The following ingredients have 4 Servings
  • 1 large eggplant or 2 small
  • 1 medium onion (chopped)
  • 1 carrot (grated)
  • 1 small red pepper (diced in small pieces)
  • 2 cloves garlic (minced)
  • 3 tomatoes (skinless, peeled and diced)
  • vegetable oil
  • salt and pepper to taste

Instruction

  • Dice the eggplant into small pieces. Add a generous teaspoon of salt to the diced and mix until the salt is mixed through. Allow to sit for about 30 mins. Squeeze out the excess bitter juices, drain and set aside.
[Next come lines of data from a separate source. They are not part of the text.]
(* ===== verification/Wire.v ===== *)
(** * From one host to another (rxe_arbiter.c, rxe_net.c, rxe_recv.c)

    The arbiter's task hands the packets of the queue pairs to the network
    interface one after the other; [rxe_net_rcv] of another host receives them.
    This file follows a list of packets out of one host and into another. *)

From stdpp Require Import gmap.
From S2P Require Import Prelude Bits Queue Opcode Hdr Verbs Mr Cq State Comp Arbiter Req ReqPacket Message.
From S2P Require Import Resp Ack RespSteps Deliver Host Recv CompTask.

(** ** Sending *)

(** One call of the arbiter's task function on a host. *)
Definition host_arbiter `{Params} (h : host) : option (Z * host) :=
  '(ret, s) ← rxe_arbiter (Arb (h_dev h) (h_qps h) (h_send h) []);
  let id := default 0 (head (rdev_arbiter (h_dev h))) in
  Some (ret, h <| h_dev := arb_dev s |> <| h_qps := arb_qps s |> <| h_send := arb_send s |>
               <| h_ev ::= (λ l, l ++ (HQp id <$> arb_ev s)) |>).

(** [__rxe_do_task] for the arbiter. *)
Fixpoint arbiter_task `{Params} (fuel : nat) (h : host) : option host :=
  match fuel with
  | O => None
  | S fuel => '(ret, h) ← host_arbiter h; if ret =? 0 then arbiter_task fuel h else Some h
  end.

(** The packets given to the network interface. *)
Definition on_wire (e : host_event) : option rxe_pkt_info :=
  match e with HQp _ (EvSent pkt) => Some pkt | _ => None end.

Definition sent_by (h h' : host) : list rxe_pkt_info :=
  omap on_wire (drop (length (h_ev h)) (h_ev h')).

(** [h'] is [h] after queue pair [i], which was [q], has sent all its packets. *)
Record flushed_out (i : Z) (q : rxe_qp) (h h' : host) : Prop := {
  fo_qps : ∃ a b, h_qps h' = <[i := q <| qp_send_pkts := [] |> <| qp_on_arbiter := false |>
    <| qp_req_skb_out := a |> <| qp_resp_skb_out := b |>]> (h_qps h);
  fo_dev : ∃ a b, h_dev h' = h_dev h <| rdev_arbiter := [] |> <| rdev_req_skb_out := a |> <| rdev_resp_skb_out := b |>;
  fo_rest : h_mcgs h' = h_mcgs h ∧ h_alloc h' = h_alloc h ∧ h_send h' = [] ∧ h_jiffies h' = h_jiffies h;
  fo_ev : ∃ l, h_ev h' = h_ev h ++ l ∧ omap on_wire l = qp_send_pkts q
}.

Section sending.
Context `{Params}.

Definition ready_for (q : rxe_qp) (pkt : rxe_pkt_info) : Prop :=
  (if flag_set (pkt_mask pkt) RXE_REQ_MASK then req_state (qp_req q) else resp_state (qp_resp q)) = QP_STATE_READY.

(** A packet that leaves. *)
Lemma xmit_one_sent pkt s :
  qp_valid (es_qp s) = true → es_send s = [] → ready_for (es_qp s) pkt →
  ∃ a b c d l, xmit_one_packet pkt s = Some (0, s
    <| es_dev ::= λ x, x <| rdev_req_skb_out := a |> <| rdev_resp_skb_out := b |> |>
    <| es_qp ::= λ q, q <| qp_req_skb_out := c |> <| qp_resp_skb_out := d |> |> <| es_ev := es_ev s ++ EvSent pkt :: l |>) ∧
    ∀ i, omap on_wire (HQp i <$> l) = [].
Proof.
  intros Hv Hs Hr.
  enough (Hw : wp False (xmit_one_packet pkt) (λ r s', r = 0 ∧ ∃ a b c d l, s' = s
    <| es_dev ::= λ x, x <| rdev_req_skb_out := a |> <| rdev_resp_skb_out := b |> |>
    <| es_qp ::= λ q, q <| qp_req_skb_out := c |> <| qp_resp_skb_out := d |> |> <| es_ev := es_ev s ++ EvSent pkt :: l |> ∧
    ∀ i, omap on_wire (HQp i <$> l) = []) s).
  { apply wp_total in Hw as (r & s' & E & -> & a & b & c & d & l & -> & Hw). by exists a, b, c, d, l. }
  unfold xmit_one_packet, ready_for in *. wp_run. rewrite Hv, Hr, bool_decide_eq_true_2 by done. cbn [negb orb].
  wp_run. unfold next_send, wp at 1. rewrite Hs. change (0 =? RXE_QUEUE_STOPPED) with false. cbv iota. wp_run.
  unfold when at 1. cbn [Z.eqb negb]. wp_run. unfold account_skb. destruct (flag_set (pkt_mask pkt) RXE_REQ_MASK); wp_run.
  - apply wp_when; intros _; wp_run; (split; [done|]).
    + exists (rdev_req_skb_out (es_dev s) - 1), (rdev_resp_skb_out (es_dev s)), (qp_req_skb_out (es_qp s) - 1),
        (qp_resp_skb_out (es_qp s)), [EvTask task_req true]. split; [|done].
      change (es_ev s ++ [EvSent pkt; EvTask task_req true]) with (es_ev s ++ [EvSent pkt] ++ [EvTask task_req true]).
      rewrite app_assoc. by destruct s as [[] [] al se j ev].
    + exists (rdev_req_skb_out (es_dev s) - 1), (rdev_resp_skb_out (es_dev s)), (qp_req_skb_out (es_qp s) - 1),
        (qp_resp_skb_out (es_qp s)), []. split; [|done]. by destruct s as [[] [] al se j ev].
  - split; [done|]. exists (rdev_req_skb_out (es_dev s)), (rdev_resp_skb_out (es_dev s) - 1), (qp_req_skb_out (es_qp s)),
      (qp_resp_skb_out (es_qp s) - 1), []. split; [|done]. by destruct s as [[] [] al se j ev].
Qed.

(** One call of the arbiter. *)
Lemma host_arbiter_sends h i q pkt pkts :
  rdev_arbiter (h_dev h) = [i] → h_qps h !! i = Some q → qp_send_pkts q = pkt :: pkts → h_send h = [] →
  qp_valid q = true → ready_for q pkt →
  ∃ a b c d l, let on := negb (bool_decide (pkts = [])) in
    host_arbiter h = Some (0, h
      <| h_dev ::= λ x, x <| rdev_arbiter := if on then [i] else [] |> <| rdev_req_skb_out := a |> <| rdev_resp_skb_out := b |> |>
      <| h_qps ::= <[i := q <| qp_send_pkts := pkts |> <| qp_on_arbiter := on |>
                            <| qp_req_skb_out := c |> <| qp_resp_skb_out := d |>]> |>
      <| h_ev ::= (λ e, e ++ (HQp i <$> EvSent pkt :: l)) |>) ∧
    omap on_wire (HQp i <$> l) = [].
Proof.
  intros Hl Hq Hp Hs Hv Hr. unfold host_arbiter, rxe_arbiter. cbn [arb_dev arb_qps arb_send arb_ev]. rewrite Hl, Hq.
  cbn [mbind option_bind head default]. cbn [qp_send_pkts upd_field]. rewrite Hp.
  destruct (xmit_one_sent pkt (Es (h_dev h <| rdev_arbiter := [] |>)
    (q <| qp_on_arbiter := false |> <| qp_send_pkts := pkts |>) [] (h_send h) 0 [])) as (a & b & c & d & l & -> & Hw);
    [done..|].
  exists a, b, c, d, l. cbn [mbind option_bind Z.eqb]. split; [|apply Hw].
  destruct h as [[] qps g al se j ev], q. cbn in *. subst. destruct (bool_decide (pkts = [])); reflexivity.
Qed.

(** All packets leave in the order they were queued, and the task stops. *)
Lemma arbiter_sends i pkts : ∀ h q,
  h_qps h !! i = Some q → qp_send_pkts q = pkts →
  rdev_arbiter (h_dev h) = (if bool_decide (pkts = []) then [] else [i]) →
  qp_on_arbiter q = negb (bool_decide (pkts = [])) →
  h_send h = [] → qp_valid q = true → Forall (ready_for q) pkts →
  ∃ h', arbiter_task (S (length pkts)) h = Some h' ∧ flushed_out i q h h'.
Proof.
  induction pkts as [|pkt pkts IH]; intros h q Hq Hp Hl Hon Hs Hv Hr.
  - cbn [length arbiter_task]. unfold host_arbiter, rxe_arbiter. cbn [arb_dev]. rewrite Hl. cbn.
    eexists. split; [reflexivity|]. split.
    + exists (qp_req_skb_out q), (qp_resp_skb_out q). cbn. symmetry. apply insert_id. rewrite Hq. f_equal.
      cbn in Hon. destruct q. cbn in *. by subst.
    + exists (rdev_req_skb_out (h_dev h)), (rdev_resp_skb_out (h_dev h)). cbn in *. destruct (h_dev h). cbn in *. by subst.
    + done.
    + exists []. cbn. by rewrite app_nil_r.
  - cbn [bool_decide] in *. apply Forall_cons_1 in Hr as [Hr1 Hr].
    destruct (host_arbiter_sends h i q pkt pkts) as (a & b & c & d & l & E & Hw); [done..|].
    set (h1 := h <| h_dev ::= _ |> <| h_qps ::= _ |> <| h_ev ::= _ |>) in E.
    set (q1 := q <| qp_send_pkts := pkts |> <| qp_on_arbiter := _ |> <| qp_req_skb_out := c |> <| qp_resp_skb_out := d |>) in h1.
    destruct (IH h1 q1) as (h' & E' & [(a1 & b1 & F1) (a2 & b2 & F2) F3 (l' & F4 & F5)]).
    + apply lookup_insert_eq.
    + done.
    + cbn. by destruct (bool_decide (pkts = [])).
    + done.
    + exact Hs.
    + exact Hv.
    + exact Hr.
    + exists h'. split.
      { change (arbiter_task (S (length (pkt :: pkts))) h) with
          ('(ret, h) ← host_arbiter h; if ret =? 0 then arbiter_task (S (length pkts)) h else Some h).
        rewrite E. exact E'. }
      split.
      * exists a1, b1. rewrite F1. unfold h1. cbn [h_qps upd_field]. rewrite insert_insert_eq. done.
      * exists a2, b2. rewrite F2. done.
      * exact F3.
      * eexists. split; [rewrite F4; unfold h1; cbn [h_ev upd_field]; by rewrite <- app_assoc|].
        rewrite omap_app, F5, Hp. change (omap on_wire (HQp i <$> EvSent pkt :: l)) with (pkt :: omap on_wire (HQp i <$> l)).
        by rewrite Hw.
Qed.
End sending.

(** ** Addresses *)

(** One side of a connection: the number of the queue pair, its GID and its
    partition key. *)
Record endpoint := Endpoint { ep_qpn : Z; ep_prefix : Z; ep_guid : Z; ep_pkey : Z }.

(** Neither a special queue pair nor a reserved or multicast GID. *)
Record endpoint_ok (e : endpoint) : Prop := {
  eo_qpn : 1 < ep_qpn e < IB_MULTICAST_QPN;
  eo_prefix : 0 ≤ ep_prefix e < 0xff * 2 ^ 56;
  eo_guid : 0 ≤ ep_guid e < 2 ^ 64;
  eo_global : ep_prefix e ≠ 0 ∨ 1 < ep_guid e;
  eo_pkey : 0 ≤ ep_pkey e < 2 ^ 16
}.

(** The queue pair [q], on port [num], is [self] and connected to [peer]. *)
Record attached (num : Z) (d : rxe_dev) (q : rxe_qp) (self peer : endpoint) : Prop := {
  at_valid : qp_valid q = true;
  at_type : qp_qp_type q = IB_QPT_RC;
  at_qpn : qp_qp_num q = ep_qpn self;
  at_dest : qa_dest_qp_num (qp_attr q) = ep_qpn peer;
  at_num : qa_port_num (qp_attr q) = num;
  at_port : ∃ port, rdev_ports d !! Z.to_nat (num - 1) = Some port ∧ port_subnet_prefix port = ep_prefix self ∧
    port_guid_tbl port !! Z.to_nat (ah_sgid_index (av_attr (qp_pri_av q))) = Some (ep_guid self) ∧
    port_pkey_tbl port !! Z.to_nat (qa_pkey_index (qp_attr q)) = Some (ep_pkey self);
  at_global : flag_set (ah_ah_flags (av_attr (qp_pri_av q))) IB_AH_GRH = true;
  at_gid : ah_dgid_prefix (av_attr (qp_pri_av q)) = ep_prefix peer ∧ ah_dgid_guid (av_attr (qp_pri_av q)) = ep_guid peer
}.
  • To remove the skin from tomatoes, place in boiling water for about 60 seconds, remove into ice water then peel skin. If peeling tomatoes is too hard, you can substitute with a can of diced tomatoes
  • In a frying pan, add 2 tablespoons of oil and saute the onions and grated carrot until the onions are soft and the carrot is cooked. Add the diced red peppers and cook for another 5 minutes.
  • Add the diced tomatoes and cook for about 7 minutes. (longer if using diced tomatoes to allow liquids to reduce)
  • Mix the minced garlic and chopped eggplant to vegetable mixture. Cover and simmer for about 10 minutes, allow to cool. Taste and add salt and pepper.